Hi Tom
On 06.09.24 18:34, Tom Lane wrote:
> I think it'd be quite foolish to assume that every extant and future
> version of libxml2 will share this glitch. Probably should use
> logic more like pg_strip_crlf(), although we can't use that directly.
Makes sense. I Introduced this logic in the end of
xmltotext_with_options() in case it was called with INDENT and DOCUMENT
type xml string.
SELECT xmlserialize(DOCUMENT '<foo><bar>42</bar></foo>' AS text INDENT);
xmlserialize
-----------------
<foo> +
<bar>42</bar>+
</foo>
(1 row)
The regression tests were updated accordingly - see patch v2-0002.
> Would it ever be the case that trailing whitespace would be valid
> data? In a bit of testing, it seems like that could be true in
> CONTENT mode but not DOCUMENT mode.
Yes, in case of CONTENT it is valid data and it will be preserved, as
CONTENT can be pretty much anything.
SELECT xmlserialize(CONTENT E'<foo><bar>42</bar></foo>\n\n\t\t\t' AS
text INDENT);
xmlserialize
--------------------------
<foo> +
<bar>42</bar> +
</foo> +
+
(1 row)
With DOCUMENT it is superfluous and should be removed after indentation.
IIRC there's an xmlSaveToBuffer option called XML_SAVE_WSNONSIG that can
be used to preserve it.
Thanks
Best, Jim
From ba0aa7c2a822bd23a9b2ec5af07265bc3eba86ce Mon Sep 17 00:00:00 2001
From: Jim Jones <jim.jo...@uni-muenster.de>
Date: Fri, 6 Sep 2024 23:48:24 +0200
Subject: [PATCH v2 2/2] Bug fix: remove default trailing newline from
XMLSERIALIZE calls
xmlDocContentDumpOutput adds by default a trailing newline to
DOCUMENT typed XML strings when XMLSERIALIZE is called with the
option INDENT. This introduces a condition that checks if the
serialized DOCUMENT contains a trailing newline and if so removes
it.
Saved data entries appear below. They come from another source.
(** * Blacklist dashboard (app.py): entry store, player lookup, mutation flows

    A shallow embedding of [app.py].  Python strings are sequences of Unicode
    code points, dictionaries are insertion-ordered association lists with
    unique keys, and the script's effects (session state, worksheet, lookup
    cache, outgoing requests, rendered elements) are threaded through an
    explicit state-and-exception monad. *)

From Stdlib Require Import List NArith ZArith Bool Lia String Ascii DecimalString.
Import ListNotations.

Set Implicit Arguments.

(* ================================================================== *)
(** * Python strings *)

(** A [str] is a sequence of code points. *)
Definition str := list N.

Definition bytes_of_string (s : string) : list N :=
  map N_of_ascii (list_ascii_of_string s).

(** Source literals are written in UTF-8; [utf8_decode] recovers their code
    points. *)
Fixpoint utf8_decode (bs : list N) : str :=
  match bs with
  | [] => []
  | b :: r =>
      if (b <? 128)%N then b :: utf8_decode r
      else if (b <? 224)%N then
        match r with
        | b2 :: r' => ((b - 192) * 64 + (b2 - 128))%N :: utf8_decode r'
        | _ => []
        end
      else if (b <? 240)%N then
        match r with
        | b2 :: b3 :: r' =>
            ((b - 224) * 4096 + (b2 - 128) * 64 + (b3 - 128))%N :: utf8_decode r'
        | _ => []
        end
      else
        match r with
        | b2 :: b3 :: b4 :: r' =>
            ((b - 240) * 262144 + (b2 - 128) * 4096 + (b3 - 128) * 64 + (b4 - 128))%N
              :: utf8_decode r'
        | _ => []
        end
  end.
(** C9. The exponent marker of a number is consumed exactly when a digit
    follows it, after at most one sign; otherwise nothing of it is, and
    the next token starts at the marker: "1e" is the number 1 and then
    the identifier "e", "1e+2" is the one number 100. *)
Theorem exponent_marker_needs_digit :
  (forall s, starts_exponent s <-> fst (Lexer.exponent s) <> [])
  /\ (forall s, fst (Lexer.exponent s) ++ snd (Lexer.exponent s) = s)
  /\ (forall c r, isdigit c = true ->
        Lexer.next (c :: r)
        = let '(m, r1) := Lexer.mantissa false r in
          let '(e, r2) := Lexer.exponent r1 in
          Ok (Token.mk Number (strtod (c :: m ++ e)) "", r2))
  /\ Lexer.next (chars "1e") = Ok (Token.mk Number 1%float "", chars "e")
  /\ Lexer.next (chars "e") = Ok (Token.mk Ident 0%float "e", [])
  /\ Lexer.next (chars "1e+2") = Ok (Token.mk Number 100%float "", [])
  /\ tokenize (chars "1e") = Ok [Token.mk Number 1%float ""; Token.mk Ident 0%float "e"]
  /\ tokenize (chars "1e+2") = Ok [Token.mk Number 100%float ""].
Proof.
  split; [|split; [|split]].
  - intros s. split.
    + intros (m & sign & d & r & -> & Hm & Hsign & Hd).
      now rewrite exponent_taken.
    + intros H. destruct (exponent_cases s) as [Hs|Hs]; [exact Hs|].
      rewrite Hs in H. now destruct H.
  - intros s. destruct (exponent_cases s) as [(m & sign & d & r & -> & Hm & Hsign & Hd)|Hs].
    + rewrite exponent_taken by assumption. simpl.
      rewrite <- app_assoc. simpl. now rewrite span_app.
    + now rewrite Hs.
  - intros c r Hc. unfold Lexer.next. simpl.
    rewrite (digit_not_space c Hc). simpl. unfold Lexer.scan.
    rewrite Hc, (digit_not_dot c Hc). reflexivity.
  - repeat split; vm_compute; reflexivity.
Qed.

(** C10. On a node sequence without an Assignment node the evaluator
    leaves the environment, variables and precision, as it was, whether
    it returns a value or fails. *)
Theorem no_assignment_no_mutation (rpn : list Node) (env : Env) :
  existsb (fun n => is_kind n KAssign) rpn = false ->
  snd (evalRPN rpn env) = env
  /\ vars (snd (evalRPN rpn env)) = vars env
  /\ precision (snd (evalRPN rpn env)) = precision env.
Proof.
  intros H. now rewrite (evalRPN_no_assign_env rpn env H).
Qed.

(** Lines of the program's help text and of its error cases. *)
Example line_pow (env : Env) :
  evaluate "pow(2,8)" env = (Ok (cmath.pow 2%float 8%float), env).
Proof. run_passes. reflexivity. Qed.

Example line_sqrt (env : Env) :
  evaluate "sqrt(16)" env = (Ok (cmath.sqrt 16%float), env).
Proof. run_passes. reflexivity. Qed.

Example line_open_paren (env : Env) :
  evaluate "(1+2" env = (Err UnbalancedParens, env).
Proof. run_passes. reflexivity. Qed.

Example line_close_paren (env : Env) :
  evaluate "1+2)" env = (Err UnbalancedParens, env).
Proof. run_passes. reflexivity. Qed.

Example line_comma (env : Env) :
  evaluate "1,2" env = (Err MisplacedSeparator, env).
Proof. run_passes. reflexivity. Qed.

Example line_symbol (env : Env) :
  evaluate "1 $ 2" env = (Err (LexError "$"), env).
Proof. run_passes. reflexivity. Qed.

Example line_unclosed_call (env : Env) :
  evaluate "sin(1" env = (Err UnbalancedCallParens, env).
Proof. run_passes. reflexivity. Qed.

End Claims.

(** ** Instances *)

Lemma failed_line_keeps_env_witness :
  snd (@evaluate sample_libm "1/0" (@Env_new sample_libm)) = @Env_new sample_libm.
Proof.
  apply (@failed_line_keeps_env sample_libm "1/0" (@Env_new sample_libm) _
           (Err DivisionByZero)) with (e := DivisionByZero).
  - vm_compute. reflexivity.
  - reflexivity.
Defined.

Lemma no_assignment_no_mutation_witness :
  snd (@evalRPN sample_libm [num_node 1%float; num_node 2%float; op_node "+"]
         (@Env_new sample_libm))
  = @Env_new sample_libm.
Proof.
  apply (@no_assignment_no_mutation sample_libm). reflexivity.
Defined.

Lemma unary_minus_rule_witness :
  @evaluate sample_libm "2^-1" (@Env_new sample_libm)
  = (Ok 0.5%float, @Env_new sample_libm).
Proof.
  assert (Hpow : @cmath.pow sample_libm 2%float (-1)%float = 0.5%float)
    by (vm_compute; reflexivity).
  apply (@unary_minus_rule sample_libm Hpow).
Defined.

Lemma nested_call_is_misparsed_witness :
  fst (@evaluate sample_libm "pow(2, sqrt(9))" (@Env_new sample_libm)) <> Ok 8%float.
Proof.
  apply (@nested_call_is_misparsed sample_libm).
  intros H. apply (f_equal (fun z => PrimFloat.eqb z 8%float)) in H.
  vm_compute in H. discriminate H.
Defined.

(** C6, as stated, fails: the line "x=(=)5" parses to
    [x, Assignment, 5, Assignment], which has an extra Assignment node among
    the rhs nodes, and it evaluates to 5 and stores it. *)
Lemma extra_assignment_is_accepted :
  let rpn := [var_node "x"; assign_node; num_node 5%float; assign_node] in
  toRPN (chars "x=(=)5") = Ok rpn
  /\ hasAssign rpn = true
  /\ exact_assignment_shape rpn = false
  /\ fst (@evalRPN sample_libm rpn (@Env_new sample_libm)) = Ok 5%float
  /\ fst (@evalRPN sample_libm rpn (@Env_new sample_libm)) <> Err InvalidAssignment
  /\ vars (snd (@evalRPN sample_libm rpn (@Env_new sample_libm))) !! "x" = Some 5%float.
Proof.
  cbv zeta. repeat match goal with |- _ /\ _ => split end;
    try (vm_compute; reflexivity).
  vm_compute. discriminate.
Qed.

Lemma parser_precedence_witness :
  @evaluate sample_libm "-2^2 + 3*(4 - 1e0)/.5" (@Env_new sample_libm)
  = (Ok 22%float, @Env_new sample_libm).
Proof.
  apply (@parser_precedence sample_libm
           (EBin Add (EBin Pow (ENeg (ENum 2)) (ENum 2))
              (EBin Div (EBin Mul (ENum 3) (EParen (EBin Sub (ENum 4) (ENum 1))))
                 (ENum 0.5)))).
  - cbn. repeat split; lia.
  - vm_compute. reflexivity.
Defined.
Regression tests were updated accordingly.
---
src/backend/utils/adt/xml.c | 18 +++++++++++++++++-
src/test/regress/expected/xml.out | 18 ++++++------------
src/test/regress/expected/xml_2.out | 18 ++++++------------
3 files changed, 29 insertions(+), 25 deletions(-)
diff --git a/src/backend/utils/adt/xml.c b/src/backend/utils/adt/xml.c
index 1cd4929870..fa38d2b992 100644
--- a/src/backend/utils/adt/xml.c
+++ b/src/backend/utils/adt/xml.c
@@ -808,7 +808,23 @@ xmltotext_with_options(xmltype *data, XmlOptionType xmloption_arg, bool indent)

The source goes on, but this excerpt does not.